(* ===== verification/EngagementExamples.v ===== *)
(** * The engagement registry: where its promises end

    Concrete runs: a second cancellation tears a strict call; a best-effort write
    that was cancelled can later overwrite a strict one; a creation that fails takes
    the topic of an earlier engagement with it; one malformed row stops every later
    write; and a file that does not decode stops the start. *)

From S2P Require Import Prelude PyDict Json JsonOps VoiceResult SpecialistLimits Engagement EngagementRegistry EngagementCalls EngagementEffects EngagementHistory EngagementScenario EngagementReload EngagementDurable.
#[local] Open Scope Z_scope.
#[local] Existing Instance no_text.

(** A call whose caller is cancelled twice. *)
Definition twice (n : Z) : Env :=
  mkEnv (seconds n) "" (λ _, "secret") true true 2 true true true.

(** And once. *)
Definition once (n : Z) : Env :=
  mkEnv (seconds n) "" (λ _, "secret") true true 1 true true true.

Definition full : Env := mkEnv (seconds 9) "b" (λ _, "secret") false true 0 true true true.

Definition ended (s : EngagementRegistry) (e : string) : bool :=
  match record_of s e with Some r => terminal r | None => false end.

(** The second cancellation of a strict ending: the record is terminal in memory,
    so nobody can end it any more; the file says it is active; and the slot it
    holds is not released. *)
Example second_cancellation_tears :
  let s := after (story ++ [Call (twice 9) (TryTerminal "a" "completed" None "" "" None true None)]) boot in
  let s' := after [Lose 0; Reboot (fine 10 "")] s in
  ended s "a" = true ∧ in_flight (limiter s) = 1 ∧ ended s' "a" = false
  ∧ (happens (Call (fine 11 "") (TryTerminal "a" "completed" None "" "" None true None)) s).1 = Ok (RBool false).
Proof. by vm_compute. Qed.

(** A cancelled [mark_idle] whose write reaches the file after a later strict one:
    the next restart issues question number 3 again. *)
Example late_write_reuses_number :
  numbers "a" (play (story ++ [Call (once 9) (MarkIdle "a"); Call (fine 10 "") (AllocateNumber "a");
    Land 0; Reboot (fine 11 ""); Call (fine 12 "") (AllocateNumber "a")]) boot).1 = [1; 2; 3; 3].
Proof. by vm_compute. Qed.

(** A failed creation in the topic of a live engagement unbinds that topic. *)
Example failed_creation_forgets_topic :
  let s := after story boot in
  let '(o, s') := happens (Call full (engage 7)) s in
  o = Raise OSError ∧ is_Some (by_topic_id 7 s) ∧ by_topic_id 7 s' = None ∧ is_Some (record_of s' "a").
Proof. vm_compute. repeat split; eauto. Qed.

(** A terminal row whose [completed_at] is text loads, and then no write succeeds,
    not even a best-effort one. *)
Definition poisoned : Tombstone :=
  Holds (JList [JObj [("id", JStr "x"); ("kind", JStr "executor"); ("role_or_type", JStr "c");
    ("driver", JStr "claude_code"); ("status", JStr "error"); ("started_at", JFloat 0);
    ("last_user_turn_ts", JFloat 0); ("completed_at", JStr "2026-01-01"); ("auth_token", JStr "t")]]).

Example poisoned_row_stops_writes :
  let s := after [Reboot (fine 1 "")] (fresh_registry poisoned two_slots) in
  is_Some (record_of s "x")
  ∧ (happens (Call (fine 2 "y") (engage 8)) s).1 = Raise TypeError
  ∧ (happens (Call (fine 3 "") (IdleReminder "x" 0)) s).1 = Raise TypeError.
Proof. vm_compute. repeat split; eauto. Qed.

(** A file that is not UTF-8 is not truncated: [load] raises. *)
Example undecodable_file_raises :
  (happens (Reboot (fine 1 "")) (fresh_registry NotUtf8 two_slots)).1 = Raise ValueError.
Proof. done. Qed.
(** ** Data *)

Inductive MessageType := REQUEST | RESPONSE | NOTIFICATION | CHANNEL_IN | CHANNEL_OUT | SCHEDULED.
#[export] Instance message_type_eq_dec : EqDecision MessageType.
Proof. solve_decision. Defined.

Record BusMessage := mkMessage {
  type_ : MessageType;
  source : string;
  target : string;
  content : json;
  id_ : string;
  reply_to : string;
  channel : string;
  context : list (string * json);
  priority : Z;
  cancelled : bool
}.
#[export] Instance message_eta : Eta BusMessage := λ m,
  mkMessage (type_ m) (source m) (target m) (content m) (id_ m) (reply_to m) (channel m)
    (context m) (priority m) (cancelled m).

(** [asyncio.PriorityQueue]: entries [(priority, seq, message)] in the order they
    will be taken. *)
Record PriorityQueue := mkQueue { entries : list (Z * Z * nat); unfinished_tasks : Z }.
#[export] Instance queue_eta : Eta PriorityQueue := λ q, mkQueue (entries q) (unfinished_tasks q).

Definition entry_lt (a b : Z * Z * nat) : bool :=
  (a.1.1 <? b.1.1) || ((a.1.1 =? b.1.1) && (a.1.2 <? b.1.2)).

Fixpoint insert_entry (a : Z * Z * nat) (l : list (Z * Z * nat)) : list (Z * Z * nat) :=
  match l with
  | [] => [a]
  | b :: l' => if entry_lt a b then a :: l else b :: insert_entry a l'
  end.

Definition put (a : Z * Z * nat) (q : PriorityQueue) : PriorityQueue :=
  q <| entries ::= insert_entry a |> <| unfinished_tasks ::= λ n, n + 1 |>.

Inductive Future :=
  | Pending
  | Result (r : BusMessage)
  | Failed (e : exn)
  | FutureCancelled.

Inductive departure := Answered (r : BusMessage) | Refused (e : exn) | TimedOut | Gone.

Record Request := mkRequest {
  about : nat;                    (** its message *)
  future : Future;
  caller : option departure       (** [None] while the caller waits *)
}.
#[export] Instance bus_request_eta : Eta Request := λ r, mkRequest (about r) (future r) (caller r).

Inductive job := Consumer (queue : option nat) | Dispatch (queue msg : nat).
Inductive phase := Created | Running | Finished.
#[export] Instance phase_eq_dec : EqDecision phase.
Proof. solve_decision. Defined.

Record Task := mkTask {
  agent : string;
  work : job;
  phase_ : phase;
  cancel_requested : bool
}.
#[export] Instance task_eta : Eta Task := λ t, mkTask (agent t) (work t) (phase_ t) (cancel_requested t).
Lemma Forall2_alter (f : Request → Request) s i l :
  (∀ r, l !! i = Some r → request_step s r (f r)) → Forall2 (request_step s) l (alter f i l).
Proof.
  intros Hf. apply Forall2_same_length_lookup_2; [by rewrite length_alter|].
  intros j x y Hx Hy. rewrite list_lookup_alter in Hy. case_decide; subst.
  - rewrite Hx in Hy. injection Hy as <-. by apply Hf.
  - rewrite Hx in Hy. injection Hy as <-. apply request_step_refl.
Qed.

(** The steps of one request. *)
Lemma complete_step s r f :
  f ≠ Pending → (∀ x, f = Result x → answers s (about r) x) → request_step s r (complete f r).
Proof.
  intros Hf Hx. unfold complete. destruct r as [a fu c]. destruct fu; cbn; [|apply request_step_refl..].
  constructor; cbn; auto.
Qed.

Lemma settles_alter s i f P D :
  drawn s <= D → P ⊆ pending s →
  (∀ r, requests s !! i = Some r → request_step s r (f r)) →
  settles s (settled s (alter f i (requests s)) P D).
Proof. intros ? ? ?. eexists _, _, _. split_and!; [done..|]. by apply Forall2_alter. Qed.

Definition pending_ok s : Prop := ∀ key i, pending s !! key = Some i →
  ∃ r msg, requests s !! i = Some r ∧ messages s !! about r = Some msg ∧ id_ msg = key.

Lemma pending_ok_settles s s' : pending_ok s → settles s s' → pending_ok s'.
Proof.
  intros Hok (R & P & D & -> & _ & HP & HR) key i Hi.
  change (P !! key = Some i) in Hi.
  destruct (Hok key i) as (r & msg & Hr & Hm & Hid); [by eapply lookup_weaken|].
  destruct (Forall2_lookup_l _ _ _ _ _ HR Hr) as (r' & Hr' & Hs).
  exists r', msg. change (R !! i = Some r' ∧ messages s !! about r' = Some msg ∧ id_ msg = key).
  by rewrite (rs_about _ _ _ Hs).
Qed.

+ + + + +

Exercise instructions: In the listing above, please copy exactly the lines from the first through the one that contains "(** A cancelled", and no others.

Reply:
(* ===== verification/EngagementExamples.v ===== *)
(** * The engagement registry: where its promises end

    Concrete runs: a second cancellation tears a strict call; a best-effort write
    that was cancelled can later overwrite a strict one; a creation that fails takes
    the topic of an earlier engagement with it; one malformed row stops every later
    write; and a file that does not decode stops the start. *)

From S2P Require Import Prelude PyDict Json JsonOps VoiceResult SpecialistLimits Engagement EngagementRegistry EngagementCalls EngagementEffects EngagementHistory EngagementScenario EngagementReload EngagementDurable.
#[local] Open Scope Z_scope.
#[local] Existing Instance no_text.

(** A call whose caller is cancelled twice. *)
Definition twice (n : Z) : Env :=
  mkEnv (seconds n) "" (λ _, "secret") true true 2 true true true.

(** And once. *)
Definition once (n : Z) : Env :=
  mkEnv (seconds n) "" (λ _, "secret") true true 1 true true true.

Definition full : Env := mkEnv (seconds 9) "b" (λ _, "secret") false true 0 true true true.

Definition ended (s : EngagementRegistry) (e : string) : bool :=
  match record_of s e with Some r => terminal r | None => false end.

(** The second cancellation of a strict ending: the record is terminal in memory,
    so nobody can end it any more; the file says it is active; and the slot it
    holds is not released. *)
Example second_cancellation_tears :
  let s := after (story ++ [Call (twice 9) (TryTerminal "a" "completed" None "" "" None true None)]) boot in
  let s' := after [Lose 0; Reboot (fine 10 "")] s in
  ended s "a" = true ∧ in_flight (limiter s) = 1 ∧ ended s' "a" = false
  ∧ (happens (Call (fine 11 "") (TryTerminal "a" "completed" None "" "" None true None)) s).1 = Ok (RBool false).
Proof. by vm_compute. Qed.

(** A cancelled [mark_idle] whose write reaches the file after a later strict one:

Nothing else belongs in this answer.